«Man muss leidensfähig sein»

Bruno Wermelinger (54) hat das Alpvirus gepackt. Bereits fünf Mal verbrachte er den Sommer als Senn auf einer Alp. Bild: PD

Leute. Bruno Wermelinger absolvierte heuer seinen fünften Alpsommer. Der gelernte Schreiner ist als Bauernsohn aufgewachsen. «Ich trug den Wunsch nach einer Alpzyt schon lange mit mir herum», sagt er.

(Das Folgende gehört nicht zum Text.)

(* ===== verification/JobsSafety.v ===== *)
(** * The jobs of the gateway, under any interleaving

    The invariants of [Jobs.sys_step], in three layers: the table and the
    permits ([table_ok]), the waiters ([waits_ok]) and the history ([log_ok]);
    and the theorems about reachable states. *)

From Stdlib Require Import ZArith Lia Ascii String.
From stdpp Require Import base strings list sorting numbers relations.
From S2P Require Import Prelude RustStr Utf8 ProcessTree Threads MessageText Jobs.

(** ** What one operation does *)

Definition ids_sorted (rs : list Row) : Prop := StronglySorted (fun a b => row_id a < row_id b) rs.

Lemma sorted_distinct (rs : list Row) : ids_sorted rs → distinct rs.
Proof.
  unfold distinct. induction 1 as [|r rs Hs IH Hr]; cbn; [constructor|].
  apply list.NoDup_cons. split; [|done]. intros (x & E & Hx)%list_elem_of_fmap.
  pose proof (Forall_elem _ _ _ Hr Hx) as H. cbn in H. lia.
Qed.

Lemma sorted_fmap (g : Row → Row) (rs : list Row) :
  keeps_identity g → ids_sorted rs → ids_sorted (g <$> rs).
Proof.
  intros Hg. induction 1 as [|r rs Hs IH Hr]; cbn; constructor; [done|].
  apply Forall_fmap. eapply List.Forall_impl; [|exact Hr]. intros x Hx. cbn.
  destruct (Hg r) as [-> _], (Hg x) as [-> _]. done.
Qed.

Definition running_count (rs : list Row) : nat := length (List.filter is_running rs).
Arguments running_count rs : simpl never.
Lemma is_some_and_true {A : Type} (o : option A) (p : A → bool) :
  is_some_and o p = true ↔ ∃ x, o = Some x ∧ p x = true.
Proof.
  destruct o as [x|]; cbn; split.
  - by exists x.
  - by intros (y & [= ->] & ?).
  - done.
  - by intros (y & ? & ?).
Qed.

Lemma canonical_signed_of (value : str) :
  canonical_positive_service_decimal value = true ∨ canonical_negative_decimal value = true →
  canonical_signed_decimal value = true.
Proof.
  unfold canonical_positive_service_decimal, canonical_negative_decimal, canonical_signed_decimal.
  destruct (parse_i64 value) as [n|]; cbn; [|by intros [?|?]].
  intros [[Hn ->]%andb_true_iff|[Hn ->]%andb_true_iff]; rewrite andb_true_r; apply negb_true_iff, Z.eqb_neq; lia.
Qed.

(** The identifier of a canonical conversation is one a selector may name. *)
Lemma canonical_id (transport : ChatTransportKind) (s : Subject) (c : Conversation) :
  subject_ok s → is_canonical_for transport s c = true →
  canonical_id_for transport (conversation_id c) = true
  ∧ (transport ≠ Kind_Local → Forall field_byte (conversation_id c)).
Proof.
  intros (Ht & Hi & _) H. unfold is_canonical_for in H. destruct (_ || _) eqn:Hb; [done|].
  apply orb_false_iff in Hb as [Hb%negb_false_iff _]. unfold is_bounded in Hb.
  apply andb_true_iff in Hb as [[Hb _]%andb_true_iff _]. unfold canonical_id_for. rewrite Hb. cbn [andb].
  assert (∀ v, canonical_unsigned_decimal v = true → Forall field_byte v) as Hu.
  { unfold canonical_unsigned_decimal. intros v (n & E & [_ <-%str_eqb_eq]%andb_true_iff)%is_some_and_true.
    apply decimal_field_byte. by apply parse_u64_range in E as [? _]. }
  assert (∀ v, canonical_signed_decimal v = true → Forall field_byte v) as Hs.
  { unfold canonical_signed_decimal. intros v (n & _ & [_ <-%str_eqb_eq]%andb_true_iff)%is_some_and_true.
    apply signed_field_byte. }
  assert (∀ v, lowercase_token v = true → Forall field_byte v) as Hl.
  { unfold lowercase_token. intros v [_ H']%andb_true_iff. eapply forallb_field_byte; [|exact H'].
    intros b Hb'. unfold field_byte. by rewrite Hb'. }
  destruct transport; repeat (apply andb_true_iff in H as [H ?]); try (split; [done|by auto]).
  - assert (canonical_signed_decimal (conversation_id c) = true); [|by auto].
    apply canonical_signed_of. destruct (conversation_kind c); rewrite ?andb_true_iff in *; intuition done.
  - split; [done|]. intros _. rename select (canonical_meta_decimal _ = true) into Hm.
    apply andb_true_iff in Hm as [_ Hm]. eapply forallb_field_byte; [exact digit_field_byte|exact Hm].
  - apply bool_decide_eq_true in H. unfold admits_tenant, admits_id in Ht, Hi. rewrite H in Ht, Hi.
    rename select (str_eqb (conversation_id c) _ = true) into E. apply str_eqb_eq in E as ->.
    assert (default [] (tenant s) = subject_tenant s) as -> by (unfold tenant; by destruct (subject_tenant s)).
    split; [|intros _; repeat (apply Forall_app; split);
      [by eapply Field_admits_bytes|by repeat constructor|by eapply Field_admits_bytes]].
    unfold canonical_github_id. change (lit ".") with [46]. cbn [app].
    rewrite (proj2 (split_once_Some (ch ".") _ (subject_tenant s) (subject_id s))).
    + unfold is_some_and. apply andb_true_iff. by split.
    + split; [done|]. intros Hin. cbn [tenant_rule Field_admits] in Ht.
      apply andb_true_iff in Ht as [_ Ht%forallb_true]. apply (Forall_elem _ _ _ Ht) in Hin. by vm_compute in Hin.
Qed.

Lemma canonical_container (transport : ChatTransportKind) (s : Subject) (c : Conversation) (x : str) :
  subject_ok s → is_canonical_for transport s c = true → container c = Some x →
  has_container transport = true ∧ canonical_container_for transport x = true.
Proof.
  intros (Ht & Hi & _) H Hx. unfold is_canonical_for in H. destruct (_ || _) eqn:Hb; [done|].
  apply orb_false_iff in Hb as [Hb%negb_false_iff _]. unfold is_bounded in Hb.
  apply andb_true_iff in Hb as [[_ Hb]%andb_true_iff _]. rewrite Hx in *. cbn in Hb.
  unfold canonical_container_for. rewrite Hb. cbn [andb].
  destruct transport; repeat (apply andb_true_iff in H as [H ?]); cbn in *; try done.
  - apply bool_decide_eq_true in H. split; [done|].
    rename select (bool_decide (Some x = tenant s) = true) into E. apply bool_decide_eq_true in E.
    unfold tenant in E. destruct (subject_tenant s) as [|b t] eqn:Es; [done|]. injection E as ->.
    unfold subject_namespace, SubjectKind_namespace in H. unfold admits_tenant in Ht.
    destruct (subject_kind s); try done; cbn in Ht; by apply andb_true_iff in Ht as [_ Ht].
  - destruct (conversation_kind c); cbn in *; rewrite ?andb_true_iff in *; intuition done.
  - rename select (bool_decide (Some x = tenant s) = true) into E. apply bool_decide_eq_true in E, H.
    rewrite H in Ht. split; [done|]. unfold tenant in E. destruct (subject_tenant s); [done|]. by injection E as ->.
  - split; [done|]. by apply andb_true_iff.
Qed.

Lemma kind_problems_single (transport : ChatTransportKind) (kind : ConversationKind) :
  produces transport kind = true → kind_problems transport [] [kind] = [].
Proof. intros H. cbn. by rewrite H. Qed.

Lemma canonical_produces (transport : ChatTransportKind) (s : Subject) (c : Conversation) :
  is_canonical_for transport s c = true → produces transport (conversation_kind c) = true.
Proof.
  unfold is_canonical_for. destruct (_ || _) eqn:Hb; [done|].
  by apply orb_false_iff in Hb as [_ Hb%negb_false_iff].
Qed.

Lemma canonical_id_no_problem (transport : ChatTransportKind) (s : Subject) (c : Conversation) :
  subject_ok s → is_canonical_for transport s c = true → id_problems transport (conversation_id c) = [].
Proof.
  intros Hs H. destruct (canonical_id transport s c Hs H) as [Hc Hf]. unfold id_problems.
  rewrite Hc. destruct (thread_form _ _) eqn:Et; [|done]. unfold thread_form in Et.
  apply andb_true_iff in Et as [Hl%negb_true_iff Et]. apply bool_decide_eq_false in Hl.
  apply is_some_and_true in Et as ([a b] & [E _]%split_once_Some & _).
  destruct (field_bytes_no_colon _ (Hf Hl)). rewrite E. apply elem_of_app. right. constructor.
Qed.

Lemma kind_problems_elem (transport : ChatTransportKind) (before kinds : list ConversationKind)
    (p : ConversationMatchProblem) :
  p ∈ kind_problems transport before kinds →
  (∃ kind, p = DuplicateKind kind) ∨ ∃ kind, p = ImpossibleKind kind transport ∧ produces transport kind = false.
Proof.
  revert before. induction kinds as [|k kinds IH]; intros before; cbn [kind_problems].
  { by intros ?%not_elem_of_nil. }
  rewrite !elem_of_app. intros [H|[H|H]]; [| |by eapply IH].
  - destruct (existsb _ _); [|by apply not_elem_of_nil in H]. apply list_elem_of_singleton in H as ->. eauto.
  - destruct (produces transport k) eqn:E; [by apply not_elem_of_nil in H|].
    apply list_elem_of_singleton in H as ->. eauto.
Qed.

Die Sehnsucht breitete sich immer stärker in ihm aus und so kündete er mit 47 Jahren seinen damaligen Job ohne Gedanken an die Zeit danach. Im Internet suchte er sich die Alp Les Coques auf dem Col des Mosses VD aus. Er erinnert sich noch gut an seinen ersten Eindruck: «Die Begrüssung war distanziert und der Betrieb wirkte auf mich unordentlich und chaotisch. Ich wäre am liebsten wieder gegangen», erzählt er und lacht. Doch als er mit dem Älplerpaar ins Gespräch kam, merkte er sofort, dass die Chemie zwischen ihnen stimmte. «Sie waren voller Herzlichkeit und Leidenschaft für ihren Betrieb.» Wermelinger kümmerte sich um 33 Kühe, molk, stellte Käse her, holzte, brachte Heu ein, pflegte die Weiden. «Ich fühlte mich wertgeschätzt und wurde schnell ein Teil der Familie.» Von morgens um 5 bis abends um 19 Uhr dauerten seine Arbeitstage, manchmal sogar länger. Obwohl es körperlich streng war, packte den Flachländer aus Gersau SZ das Alpvirus. Es folgten drei Alpsommer auf der Eggenalp, einem Biobetrieb in Zweisimmen BE. «Auf einem Biobetrieb ist die Einstellung zur Natur spürbar anders. Der Umgang mit Tier und Natur ist noch acht- und aufmerksamer», erzählt er. Handarbeit war angesagt. «Da Chemikalien auf einem Biohof verboten sind, haben wir von Hand Disteln oder Blacken ausgestochen sowie Dornen und Gebüsch abgemäht. Die Arbeit ist uns nie ausgegangen.» Der Biobauer wandte Homöopathie an bei seinen Tieren. «Er spürte schon zum Voraus, wenn ein Tier zu schwächeln begann.»

Jeweils drei bis vier Monate verbringt Wermelinger auf der Alp. Den Rest des Jahres ist der 54-Jährige bei der Obrist Interior AG in Inwil LU als Schreiner tätig. Auf der Alp arbeitet er viel mehr und verdient einiges weniger als in seinem angestammten Job. Manche fragen ihn deshalb, weshalb er sich das antue. «Es gibt mir eine tiefe Befriedigung. Ich habe Freude, mit den Tieren zu arbeiten. Ich spüre die Natur so unmittelbar dort oben. Für den Älplerjob muss man leidensfähig sein. Oft haben die Leute eine falsche Vorstellung von diesem Job. Entweder überschätzen sie sich oder sie unterschätzen die Arbeit.» Bergbauern seien mit vielen Herausforderungen konfrontiert. Es sei schwierig, Arbeitskräfte zu finden. Wildtiere wie der Wolf oder der Luchs seien eine Bedrohung für die Herden. Und auch die Klimaextreme machten den Älplern zu schaffen. Mal sei es zu nass, mal zu trocken. Trockene Sommer führten dazu, dass manche Alpbetriebe ihre Gastkühe frühzeitig ins Tal bringen müssten, weil zu wenig Gras vorhanden sei. Oder sie trennen sich vom Vieh, weil der Vorrat für den Winter nicht ausreiche. Fehlende Beiträge, weniger Milch oder Käse drückten dann auf die finanzielle Situation.

Wermelinger erinnert sich an eine herzzerreissende Szene. «Auch mein Betrieb musste widerwillig zwei Kühe weggeben. Die Familie stand da mit Tränen in den Augen und sah dem Lastwagen nach, der ihre beiden Kühe zum Schlachthof brachte.» Ihre Kühe seien nicht bloss Nutztiere, sondern Lebewesen mit Herz und Seele. Wermelinger ist seinem Arbeitgeber für all diese berührenden Erlebnisse auf der Alp sehr dankbar.

«Es ist nicht selbstverständlich, dass eine Firma solche Auszeiten ermöglicht.» Diesen Sommer verbrachte er auf der Alp Obsaum im Urner Schächental. «Mein Arbeitsteam hat mich sogar auf der Alp besucht.» Für nächsten Sommer ist noch alles offen. Die Karten werden neu gemischt.

«Das Älplerleben gibt mir eine tiefe Befriedigung. Ich spüre die Natur so unmittelbar.»